Data provided: Begin

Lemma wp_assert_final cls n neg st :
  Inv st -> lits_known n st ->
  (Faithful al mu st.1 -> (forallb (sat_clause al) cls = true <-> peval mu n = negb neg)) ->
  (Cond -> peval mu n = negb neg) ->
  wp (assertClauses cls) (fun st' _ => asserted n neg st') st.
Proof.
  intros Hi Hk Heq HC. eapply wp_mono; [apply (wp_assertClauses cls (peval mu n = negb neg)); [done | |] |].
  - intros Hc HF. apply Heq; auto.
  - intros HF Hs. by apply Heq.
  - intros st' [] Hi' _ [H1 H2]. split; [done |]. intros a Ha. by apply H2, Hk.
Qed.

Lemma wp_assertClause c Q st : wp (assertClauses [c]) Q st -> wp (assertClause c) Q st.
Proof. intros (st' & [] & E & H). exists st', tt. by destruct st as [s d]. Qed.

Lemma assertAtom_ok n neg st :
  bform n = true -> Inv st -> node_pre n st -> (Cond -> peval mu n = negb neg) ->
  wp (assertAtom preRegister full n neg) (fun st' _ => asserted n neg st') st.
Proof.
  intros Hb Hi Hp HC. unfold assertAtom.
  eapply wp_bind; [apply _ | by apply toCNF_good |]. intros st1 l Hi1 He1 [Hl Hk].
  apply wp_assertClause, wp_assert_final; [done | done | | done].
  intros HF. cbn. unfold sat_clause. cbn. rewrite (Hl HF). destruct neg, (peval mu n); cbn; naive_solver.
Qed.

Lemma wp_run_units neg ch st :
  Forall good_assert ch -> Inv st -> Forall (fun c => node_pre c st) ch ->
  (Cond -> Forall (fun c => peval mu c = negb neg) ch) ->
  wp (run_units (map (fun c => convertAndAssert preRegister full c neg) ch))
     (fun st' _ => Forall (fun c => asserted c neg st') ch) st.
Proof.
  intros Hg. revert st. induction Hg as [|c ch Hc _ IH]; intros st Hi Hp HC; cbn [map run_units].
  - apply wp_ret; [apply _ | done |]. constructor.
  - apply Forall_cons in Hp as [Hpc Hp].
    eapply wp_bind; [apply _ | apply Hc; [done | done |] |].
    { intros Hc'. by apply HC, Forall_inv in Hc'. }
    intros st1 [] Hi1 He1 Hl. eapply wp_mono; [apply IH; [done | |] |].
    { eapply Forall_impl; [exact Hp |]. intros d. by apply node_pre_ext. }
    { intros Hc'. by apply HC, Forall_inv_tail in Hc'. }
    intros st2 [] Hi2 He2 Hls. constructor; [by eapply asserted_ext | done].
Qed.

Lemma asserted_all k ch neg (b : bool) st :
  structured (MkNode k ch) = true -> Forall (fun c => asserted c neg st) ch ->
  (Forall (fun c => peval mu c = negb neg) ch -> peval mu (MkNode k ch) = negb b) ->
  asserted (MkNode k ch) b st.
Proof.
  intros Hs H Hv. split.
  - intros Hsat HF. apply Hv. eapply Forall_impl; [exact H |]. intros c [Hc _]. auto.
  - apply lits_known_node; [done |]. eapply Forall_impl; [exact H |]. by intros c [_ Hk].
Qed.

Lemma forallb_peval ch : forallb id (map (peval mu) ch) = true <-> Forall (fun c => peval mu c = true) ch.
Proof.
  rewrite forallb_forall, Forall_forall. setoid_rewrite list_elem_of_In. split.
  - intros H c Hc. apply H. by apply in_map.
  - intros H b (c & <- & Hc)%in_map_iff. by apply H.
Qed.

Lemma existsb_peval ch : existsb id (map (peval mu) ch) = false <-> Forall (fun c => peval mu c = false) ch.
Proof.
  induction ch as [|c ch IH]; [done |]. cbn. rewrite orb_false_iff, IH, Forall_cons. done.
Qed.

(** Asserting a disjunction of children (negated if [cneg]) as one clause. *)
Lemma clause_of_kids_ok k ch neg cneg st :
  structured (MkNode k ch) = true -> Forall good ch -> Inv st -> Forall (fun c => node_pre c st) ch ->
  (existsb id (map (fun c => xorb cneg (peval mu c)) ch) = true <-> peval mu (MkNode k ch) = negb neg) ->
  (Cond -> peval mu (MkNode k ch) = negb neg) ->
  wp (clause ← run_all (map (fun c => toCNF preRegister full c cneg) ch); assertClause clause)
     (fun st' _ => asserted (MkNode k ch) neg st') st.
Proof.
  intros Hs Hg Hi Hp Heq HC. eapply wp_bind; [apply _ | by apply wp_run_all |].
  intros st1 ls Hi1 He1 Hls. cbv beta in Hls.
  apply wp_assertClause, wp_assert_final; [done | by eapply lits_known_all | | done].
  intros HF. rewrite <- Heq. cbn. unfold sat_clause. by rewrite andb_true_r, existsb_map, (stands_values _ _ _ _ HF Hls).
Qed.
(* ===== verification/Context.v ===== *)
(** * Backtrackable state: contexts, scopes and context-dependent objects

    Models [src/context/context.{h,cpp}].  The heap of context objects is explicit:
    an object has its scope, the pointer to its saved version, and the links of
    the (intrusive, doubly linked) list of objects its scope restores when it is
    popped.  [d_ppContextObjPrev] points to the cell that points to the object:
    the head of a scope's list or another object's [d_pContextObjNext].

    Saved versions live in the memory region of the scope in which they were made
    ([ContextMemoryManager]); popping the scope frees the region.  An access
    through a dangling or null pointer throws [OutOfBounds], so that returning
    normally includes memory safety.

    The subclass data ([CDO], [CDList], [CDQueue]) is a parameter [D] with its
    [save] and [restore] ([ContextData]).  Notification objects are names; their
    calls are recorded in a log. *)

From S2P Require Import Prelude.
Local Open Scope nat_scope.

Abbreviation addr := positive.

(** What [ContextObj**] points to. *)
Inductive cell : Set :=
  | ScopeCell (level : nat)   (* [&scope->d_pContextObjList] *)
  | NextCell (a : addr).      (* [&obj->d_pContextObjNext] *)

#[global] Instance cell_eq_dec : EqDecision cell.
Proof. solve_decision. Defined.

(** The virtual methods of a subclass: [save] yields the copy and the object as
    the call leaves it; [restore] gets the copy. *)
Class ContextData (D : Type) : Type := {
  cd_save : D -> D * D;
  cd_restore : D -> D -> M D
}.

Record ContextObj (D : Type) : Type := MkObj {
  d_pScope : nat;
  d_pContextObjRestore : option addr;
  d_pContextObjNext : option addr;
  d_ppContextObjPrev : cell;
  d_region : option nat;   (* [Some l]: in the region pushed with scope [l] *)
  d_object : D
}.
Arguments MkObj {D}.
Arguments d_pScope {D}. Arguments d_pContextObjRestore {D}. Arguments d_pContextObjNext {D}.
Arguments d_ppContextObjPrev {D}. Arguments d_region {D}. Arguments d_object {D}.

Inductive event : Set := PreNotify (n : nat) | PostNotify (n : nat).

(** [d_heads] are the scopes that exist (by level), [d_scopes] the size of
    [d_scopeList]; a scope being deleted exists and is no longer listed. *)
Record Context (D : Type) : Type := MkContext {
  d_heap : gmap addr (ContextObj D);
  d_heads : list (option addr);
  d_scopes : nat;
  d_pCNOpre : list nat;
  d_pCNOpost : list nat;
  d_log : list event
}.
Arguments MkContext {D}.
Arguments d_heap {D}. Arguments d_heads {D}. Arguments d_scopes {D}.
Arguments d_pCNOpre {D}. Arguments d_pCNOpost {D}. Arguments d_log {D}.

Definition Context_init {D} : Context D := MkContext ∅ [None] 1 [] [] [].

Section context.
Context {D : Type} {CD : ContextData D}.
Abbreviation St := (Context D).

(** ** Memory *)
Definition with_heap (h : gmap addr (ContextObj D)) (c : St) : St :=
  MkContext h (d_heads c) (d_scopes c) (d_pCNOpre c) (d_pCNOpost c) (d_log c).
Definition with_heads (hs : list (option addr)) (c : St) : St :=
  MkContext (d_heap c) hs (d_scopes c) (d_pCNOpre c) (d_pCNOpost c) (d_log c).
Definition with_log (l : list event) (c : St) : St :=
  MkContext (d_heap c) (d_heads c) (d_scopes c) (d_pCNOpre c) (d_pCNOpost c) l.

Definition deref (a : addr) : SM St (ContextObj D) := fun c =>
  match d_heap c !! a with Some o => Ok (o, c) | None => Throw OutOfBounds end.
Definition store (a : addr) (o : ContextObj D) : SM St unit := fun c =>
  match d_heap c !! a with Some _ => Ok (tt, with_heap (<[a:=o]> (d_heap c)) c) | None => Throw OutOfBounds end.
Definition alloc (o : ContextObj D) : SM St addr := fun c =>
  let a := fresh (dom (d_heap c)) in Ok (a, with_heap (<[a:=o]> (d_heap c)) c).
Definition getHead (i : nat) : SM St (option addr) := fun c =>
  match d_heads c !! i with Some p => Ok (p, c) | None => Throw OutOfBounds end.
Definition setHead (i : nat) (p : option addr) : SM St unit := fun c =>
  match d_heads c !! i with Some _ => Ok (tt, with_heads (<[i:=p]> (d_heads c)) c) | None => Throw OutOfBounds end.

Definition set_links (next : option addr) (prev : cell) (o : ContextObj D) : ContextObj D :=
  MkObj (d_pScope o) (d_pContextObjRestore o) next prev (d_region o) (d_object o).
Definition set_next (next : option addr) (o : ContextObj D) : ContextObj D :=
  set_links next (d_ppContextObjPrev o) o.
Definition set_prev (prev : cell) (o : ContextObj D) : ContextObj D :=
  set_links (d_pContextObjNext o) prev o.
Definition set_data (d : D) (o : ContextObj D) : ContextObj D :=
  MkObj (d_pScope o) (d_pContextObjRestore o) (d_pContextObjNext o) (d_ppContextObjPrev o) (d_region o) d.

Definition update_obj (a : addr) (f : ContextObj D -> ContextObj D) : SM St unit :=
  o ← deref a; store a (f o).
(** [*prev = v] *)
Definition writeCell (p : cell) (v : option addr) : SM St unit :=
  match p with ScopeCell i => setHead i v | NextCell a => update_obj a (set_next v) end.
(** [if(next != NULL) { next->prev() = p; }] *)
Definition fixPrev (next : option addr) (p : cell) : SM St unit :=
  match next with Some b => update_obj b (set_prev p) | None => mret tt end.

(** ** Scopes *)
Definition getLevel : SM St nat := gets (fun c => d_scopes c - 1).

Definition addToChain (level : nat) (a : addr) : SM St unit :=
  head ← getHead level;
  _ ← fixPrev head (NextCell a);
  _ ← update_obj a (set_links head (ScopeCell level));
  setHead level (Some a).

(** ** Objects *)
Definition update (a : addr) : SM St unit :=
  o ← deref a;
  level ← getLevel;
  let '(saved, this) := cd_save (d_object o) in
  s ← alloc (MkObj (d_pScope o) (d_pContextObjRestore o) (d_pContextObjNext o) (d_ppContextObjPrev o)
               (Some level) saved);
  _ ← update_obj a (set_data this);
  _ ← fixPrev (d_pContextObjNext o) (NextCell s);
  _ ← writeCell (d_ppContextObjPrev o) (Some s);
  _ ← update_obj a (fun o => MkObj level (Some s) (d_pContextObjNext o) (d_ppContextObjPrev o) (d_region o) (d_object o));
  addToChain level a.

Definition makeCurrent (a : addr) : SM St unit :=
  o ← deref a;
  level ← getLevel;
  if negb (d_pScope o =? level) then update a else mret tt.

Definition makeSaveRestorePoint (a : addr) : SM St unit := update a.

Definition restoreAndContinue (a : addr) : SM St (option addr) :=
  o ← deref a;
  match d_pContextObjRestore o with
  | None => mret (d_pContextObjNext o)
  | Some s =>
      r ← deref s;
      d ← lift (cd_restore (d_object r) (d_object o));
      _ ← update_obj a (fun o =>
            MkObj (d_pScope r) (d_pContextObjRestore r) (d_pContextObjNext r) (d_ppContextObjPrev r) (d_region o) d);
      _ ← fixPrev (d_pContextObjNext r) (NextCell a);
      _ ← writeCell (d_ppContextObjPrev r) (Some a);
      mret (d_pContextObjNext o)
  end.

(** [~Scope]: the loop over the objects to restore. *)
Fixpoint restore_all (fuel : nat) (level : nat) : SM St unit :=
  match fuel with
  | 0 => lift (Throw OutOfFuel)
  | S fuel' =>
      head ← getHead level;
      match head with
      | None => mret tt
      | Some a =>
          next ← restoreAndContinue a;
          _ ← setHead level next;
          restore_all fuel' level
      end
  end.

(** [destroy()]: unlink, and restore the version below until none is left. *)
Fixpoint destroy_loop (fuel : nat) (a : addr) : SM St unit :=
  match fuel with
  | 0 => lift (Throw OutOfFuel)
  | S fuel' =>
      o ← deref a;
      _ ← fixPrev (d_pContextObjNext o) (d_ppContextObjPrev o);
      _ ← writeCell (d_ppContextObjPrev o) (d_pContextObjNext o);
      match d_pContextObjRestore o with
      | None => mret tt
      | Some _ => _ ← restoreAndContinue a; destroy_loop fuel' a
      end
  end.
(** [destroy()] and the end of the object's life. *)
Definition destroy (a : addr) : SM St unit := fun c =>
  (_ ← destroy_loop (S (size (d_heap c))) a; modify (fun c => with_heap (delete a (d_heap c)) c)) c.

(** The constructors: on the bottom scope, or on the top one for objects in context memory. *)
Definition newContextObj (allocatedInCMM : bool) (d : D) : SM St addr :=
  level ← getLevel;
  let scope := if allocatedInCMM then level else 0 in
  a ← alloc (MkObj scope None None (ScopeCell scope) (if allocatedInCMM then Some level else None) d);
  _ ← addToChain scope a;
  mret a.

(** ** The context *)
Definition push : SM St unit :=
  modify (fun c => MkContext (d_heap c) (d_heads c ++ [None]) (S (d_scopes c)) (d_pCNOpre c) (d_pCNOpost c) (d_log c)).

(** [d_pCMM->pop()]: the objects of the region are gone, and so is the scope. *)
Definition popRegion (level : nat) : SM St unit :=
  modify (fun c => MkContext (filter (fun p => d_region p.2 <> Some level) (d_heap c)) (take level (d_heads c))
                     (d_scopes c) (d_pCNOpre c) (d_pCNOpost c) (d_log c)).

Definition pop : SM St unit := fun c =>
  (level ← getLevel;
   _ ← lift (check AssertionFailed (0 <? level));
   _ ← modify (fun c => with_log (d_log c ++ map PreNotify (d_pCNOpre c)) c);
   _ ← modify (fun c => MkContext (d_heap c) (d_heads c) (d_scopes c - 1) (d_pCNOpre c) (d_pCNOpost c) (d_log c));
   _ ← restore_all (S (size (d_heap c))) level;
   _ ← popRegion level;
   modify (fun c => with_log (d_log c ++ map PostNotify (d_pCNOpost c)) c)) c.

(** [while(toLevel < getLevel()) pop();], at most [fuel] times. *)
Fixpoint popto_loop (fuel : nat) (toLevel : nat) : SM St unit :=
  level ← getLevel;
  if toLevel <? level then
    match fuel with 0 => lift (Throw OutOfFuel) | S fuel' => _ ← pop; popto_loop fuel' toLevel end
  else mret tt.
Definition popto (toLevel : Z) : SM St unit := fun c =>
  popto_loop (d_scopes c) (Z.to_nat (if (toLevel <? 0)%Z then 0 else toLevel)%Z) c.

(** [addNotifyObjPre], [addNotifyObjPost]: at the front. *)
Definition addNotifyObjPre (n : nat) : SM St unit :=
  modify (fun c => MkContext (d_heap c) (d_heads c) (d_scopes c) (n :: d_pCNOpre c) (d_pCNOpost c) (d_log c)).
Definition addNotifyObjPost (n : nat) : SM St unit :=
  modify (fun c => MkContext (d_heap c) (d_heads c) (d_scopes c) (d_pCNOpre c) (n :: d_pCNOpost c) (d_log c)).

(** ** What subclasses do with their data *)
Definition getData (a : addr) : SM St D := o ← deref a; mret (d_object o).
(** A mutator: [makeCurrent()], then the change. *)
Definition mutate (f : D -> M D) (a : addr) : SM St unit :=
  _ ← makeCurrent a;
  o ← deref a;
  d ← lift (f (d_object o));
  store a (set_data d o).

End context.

Data provided: End
Data provided: Begin

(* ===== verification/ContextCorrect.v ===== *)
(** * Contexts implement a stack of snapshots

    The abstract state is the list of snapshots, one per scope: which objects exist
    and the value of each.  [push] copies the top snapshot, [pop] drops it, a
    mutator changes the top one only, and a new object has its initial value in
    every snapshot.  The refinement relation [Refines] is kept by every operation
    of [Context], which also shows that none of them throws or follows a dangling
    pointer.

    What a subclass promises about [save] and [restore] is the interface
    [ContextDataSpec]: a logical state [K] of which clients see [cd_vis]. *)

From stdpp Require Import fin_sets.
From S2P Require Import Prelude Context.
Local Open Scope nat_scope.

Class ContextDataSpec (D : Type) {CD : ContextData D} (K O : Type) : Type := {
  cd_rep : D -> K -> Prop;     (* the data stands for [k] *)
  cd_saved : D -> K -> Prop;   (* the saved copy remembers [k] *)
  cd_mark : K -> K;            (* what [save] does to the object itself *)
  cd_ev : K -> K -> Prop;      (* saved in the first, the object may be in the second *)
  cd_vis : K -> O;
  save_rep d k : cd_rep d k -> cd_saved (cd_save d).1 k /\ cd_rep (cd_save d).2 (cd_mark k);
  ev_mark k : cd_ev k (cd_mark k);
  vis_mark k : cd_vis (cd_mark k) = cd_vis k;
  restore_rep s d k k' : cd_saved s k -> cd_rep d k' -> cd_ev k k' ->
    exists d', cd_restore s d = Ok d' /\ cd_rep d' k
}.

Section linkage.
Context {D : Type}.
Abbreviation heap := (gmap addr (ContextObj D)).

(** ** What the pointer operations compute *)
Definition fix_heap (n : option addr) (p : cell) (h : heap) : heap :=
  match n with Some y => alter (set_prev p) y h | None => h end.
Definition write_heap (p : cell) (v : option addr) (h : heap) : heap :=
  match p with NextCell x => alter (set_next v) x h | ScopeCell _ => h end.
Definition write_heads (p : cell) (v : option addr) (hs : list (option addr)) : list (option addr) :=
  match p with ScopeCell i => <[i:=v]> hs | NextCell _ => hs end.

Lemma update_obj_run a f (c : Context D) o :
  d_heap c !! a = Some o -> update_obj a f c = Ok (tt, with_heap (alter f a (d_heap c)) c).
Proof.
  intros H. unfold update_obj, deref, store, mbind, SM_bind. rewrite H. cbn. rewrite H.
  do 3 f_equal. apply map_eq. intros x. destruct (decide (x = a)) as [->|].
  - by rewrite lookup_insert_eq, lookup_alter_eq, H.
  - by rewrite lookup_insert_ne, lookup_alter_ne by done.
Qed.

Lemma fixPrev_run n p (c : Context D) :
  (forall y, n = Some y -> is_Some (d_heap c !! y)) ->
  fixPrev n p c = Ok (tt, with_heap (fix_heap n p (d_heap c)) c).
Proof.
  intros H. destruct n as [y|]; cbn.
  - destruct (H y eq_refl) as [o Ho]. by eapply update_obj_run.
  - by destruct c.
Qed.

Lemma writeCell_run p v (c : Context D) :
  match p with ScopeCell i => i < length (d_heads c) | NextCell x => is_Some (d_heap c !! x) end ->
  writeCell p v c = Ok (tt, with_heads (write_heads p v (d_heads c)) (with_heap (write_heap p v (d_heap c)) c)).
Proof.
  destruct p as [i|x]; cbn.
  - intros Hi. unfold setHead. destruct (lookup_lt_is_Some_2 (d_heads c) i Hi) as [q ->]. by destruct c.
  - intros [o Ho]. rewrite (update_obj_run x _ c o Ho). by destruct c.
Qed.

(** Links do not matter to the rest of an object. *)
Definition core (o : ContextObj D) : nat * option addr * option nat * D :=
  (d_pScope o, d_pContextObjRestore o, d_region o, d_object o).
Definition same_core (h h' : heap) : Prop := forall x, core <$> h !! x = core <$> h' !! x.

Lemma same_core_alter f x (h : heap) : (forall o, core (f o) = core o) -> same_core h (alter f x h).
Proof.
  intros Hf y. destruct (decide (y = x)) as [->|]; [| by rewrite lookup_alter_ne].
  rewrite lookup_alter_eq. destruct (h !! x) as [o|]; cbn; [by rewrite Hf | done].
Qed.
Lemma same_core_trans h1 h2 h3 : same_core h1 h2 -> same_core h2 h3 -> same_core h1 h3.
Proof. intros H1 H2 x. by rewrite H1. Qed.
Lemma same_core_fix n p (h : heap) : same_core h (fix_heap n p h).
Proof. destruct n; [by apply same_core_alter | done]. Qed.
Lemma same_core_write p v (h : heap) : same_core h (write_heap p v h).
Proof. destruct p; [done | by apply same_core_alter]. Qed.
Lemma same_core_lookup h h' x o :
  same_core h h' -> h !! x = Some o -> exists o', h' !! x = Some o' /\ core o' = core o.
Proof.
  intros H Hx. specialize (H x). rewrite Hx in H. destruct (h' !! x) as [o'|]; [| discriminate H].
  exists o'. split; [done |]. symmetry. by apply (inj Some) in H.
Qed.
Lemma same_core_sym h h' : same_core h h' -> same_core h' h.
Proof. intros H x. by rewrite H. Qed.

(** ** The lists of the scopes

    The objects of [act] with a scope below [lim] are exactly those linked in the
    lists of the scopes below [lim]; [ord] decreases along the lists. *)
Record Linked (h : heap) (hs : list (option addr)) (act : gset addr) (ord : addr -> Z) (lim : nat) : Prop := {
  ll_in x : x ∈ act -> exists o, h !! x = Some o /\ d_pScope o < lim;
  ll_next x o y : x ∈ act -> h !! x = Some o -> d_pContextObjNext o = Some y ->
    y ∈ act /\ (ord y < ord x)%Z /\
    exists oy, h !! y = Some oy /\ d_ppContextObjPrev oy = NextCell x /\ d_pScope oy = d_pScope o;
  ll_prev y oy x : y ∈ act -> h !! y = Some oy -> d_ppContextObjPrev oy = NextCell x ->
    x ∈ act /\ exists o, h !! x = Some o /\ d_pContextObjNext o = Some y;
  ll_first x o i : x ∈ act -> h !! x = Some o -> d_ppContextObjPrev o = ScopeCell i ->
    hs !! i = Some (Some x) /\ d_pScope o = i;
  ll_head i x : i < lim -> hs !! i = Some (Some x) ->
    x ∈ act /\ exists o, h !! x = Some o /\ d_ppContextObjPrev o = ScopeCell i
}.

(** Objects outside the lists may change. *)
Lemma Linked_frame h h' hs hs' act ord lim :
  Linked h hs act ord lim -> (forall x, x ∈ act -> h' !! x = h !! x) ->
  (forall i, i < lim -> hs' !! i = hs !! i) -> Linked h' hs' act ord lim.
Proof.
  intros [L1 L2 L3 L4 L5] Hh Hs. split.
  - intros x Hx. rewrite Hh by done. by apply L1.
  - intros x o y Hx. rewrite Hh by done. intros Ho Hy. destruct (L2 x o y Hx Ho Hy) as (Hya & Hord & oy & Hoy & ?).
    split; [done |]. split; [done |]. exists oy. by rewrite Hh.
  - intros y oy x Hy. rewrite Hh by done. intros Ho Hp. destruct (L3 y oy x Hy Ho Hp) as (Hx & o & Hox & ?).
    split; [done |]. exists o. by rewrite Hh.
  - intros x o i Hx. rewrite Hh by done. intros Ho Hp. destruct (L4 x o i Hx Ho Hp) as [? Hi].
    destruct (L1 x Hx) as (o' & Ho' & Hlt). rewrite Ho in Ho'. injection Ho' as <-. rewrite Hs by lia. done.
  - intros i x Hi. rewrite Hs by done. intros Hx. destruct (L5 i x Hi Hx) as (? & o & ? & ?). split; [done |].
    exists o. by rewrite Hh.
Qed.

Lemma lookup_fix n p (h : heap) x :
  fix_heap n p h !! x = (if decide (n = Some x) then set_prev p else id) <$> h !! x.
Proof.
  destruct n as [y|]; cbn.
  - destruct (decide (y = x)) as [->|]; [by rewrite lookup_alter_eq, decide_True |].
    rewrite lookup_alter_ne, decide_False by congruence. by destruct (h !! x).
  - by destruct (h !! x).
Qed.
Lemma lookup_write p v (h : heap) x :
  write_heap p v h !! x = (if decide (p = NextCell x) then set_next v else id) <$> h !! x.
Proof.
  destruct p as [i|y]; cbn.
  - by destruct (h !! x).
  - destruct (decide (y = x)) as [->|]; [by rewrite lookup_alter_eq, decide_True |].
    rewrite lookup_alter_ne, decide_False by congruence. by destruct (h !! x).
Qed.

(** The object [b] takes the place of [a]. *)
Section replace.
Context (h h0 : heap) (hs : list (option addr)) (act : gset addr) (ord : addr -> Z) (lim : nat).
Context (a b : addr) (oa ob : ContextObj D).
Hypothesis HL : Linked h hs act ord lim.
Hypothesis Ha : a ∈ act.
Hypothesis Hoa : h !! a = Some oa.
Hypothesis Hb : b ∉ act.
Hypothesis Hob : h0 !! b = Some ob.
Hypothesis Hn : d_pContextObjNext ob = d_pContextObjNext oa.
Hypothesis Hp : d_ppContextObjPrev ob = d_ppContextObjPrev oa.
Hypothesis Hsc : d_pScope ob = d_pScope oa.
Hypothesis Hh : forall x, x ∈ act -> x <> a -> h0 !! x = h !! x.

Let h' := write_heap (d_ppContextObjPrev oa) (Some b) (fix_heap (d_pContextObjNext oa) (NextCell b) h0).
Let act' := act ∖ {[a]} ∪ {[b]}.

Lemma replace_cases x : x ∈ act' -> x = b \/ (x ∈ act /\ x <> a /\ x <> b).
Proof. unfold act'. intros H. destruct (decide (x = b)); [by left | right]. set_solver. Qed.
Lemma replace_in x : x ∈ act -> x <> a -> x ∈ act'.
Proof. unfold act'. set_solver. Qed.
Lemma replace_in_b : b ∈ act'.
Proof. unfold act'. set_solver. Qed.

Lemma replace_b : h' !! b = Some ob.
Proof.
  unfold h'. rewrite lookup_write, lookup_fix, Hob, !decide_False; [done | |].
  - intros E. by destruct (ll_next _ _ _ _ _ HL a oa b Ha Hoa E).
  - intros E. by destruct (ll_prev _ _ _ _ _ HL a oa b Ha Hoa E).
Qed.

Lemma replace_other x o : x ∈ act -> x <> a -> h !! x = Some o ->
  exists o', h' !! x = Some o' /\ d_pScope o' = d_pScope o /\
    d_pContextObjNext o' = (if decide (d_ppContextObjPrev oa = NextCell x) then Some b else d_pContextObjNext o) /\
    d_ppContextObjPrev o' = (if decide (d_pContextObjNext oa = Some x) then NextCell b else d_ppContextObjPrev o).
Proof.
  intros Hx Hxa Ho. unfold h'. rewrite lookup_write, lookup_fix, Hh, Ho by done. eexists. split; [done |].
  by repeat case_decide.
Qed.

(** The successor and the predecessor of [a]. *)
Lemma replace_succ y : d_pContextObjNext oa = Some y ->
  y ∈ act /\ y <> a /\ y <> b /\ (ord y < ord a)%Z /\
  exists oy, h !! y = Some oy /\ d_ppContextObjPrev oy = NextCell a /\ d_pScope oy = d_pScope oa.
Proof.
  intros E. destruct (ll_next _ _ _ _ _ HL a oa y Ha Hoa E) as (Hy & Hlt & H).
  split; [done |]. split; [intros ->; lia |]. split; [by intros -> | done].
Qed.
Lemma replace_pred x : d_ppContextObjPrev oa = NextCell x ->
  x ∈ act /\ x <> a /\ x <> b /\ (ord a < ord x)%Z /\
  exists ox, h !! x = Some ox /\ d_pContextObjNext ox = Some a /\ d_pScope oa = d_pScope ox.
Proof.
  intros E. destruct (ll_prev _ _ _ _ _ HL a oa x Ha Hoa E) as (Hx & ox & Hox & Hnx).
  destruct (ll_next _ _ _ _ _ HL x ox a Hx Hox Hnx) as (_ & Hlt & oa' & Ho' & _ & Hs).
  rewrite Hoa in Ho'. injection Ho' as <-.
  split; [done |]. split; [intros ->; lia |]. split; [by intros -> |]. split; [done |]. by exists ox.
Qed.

Data provided: End

### Exercise goal
Check each line in the data for the word "MkNode", then report only how many lines contain it.

### Response to the exercise
7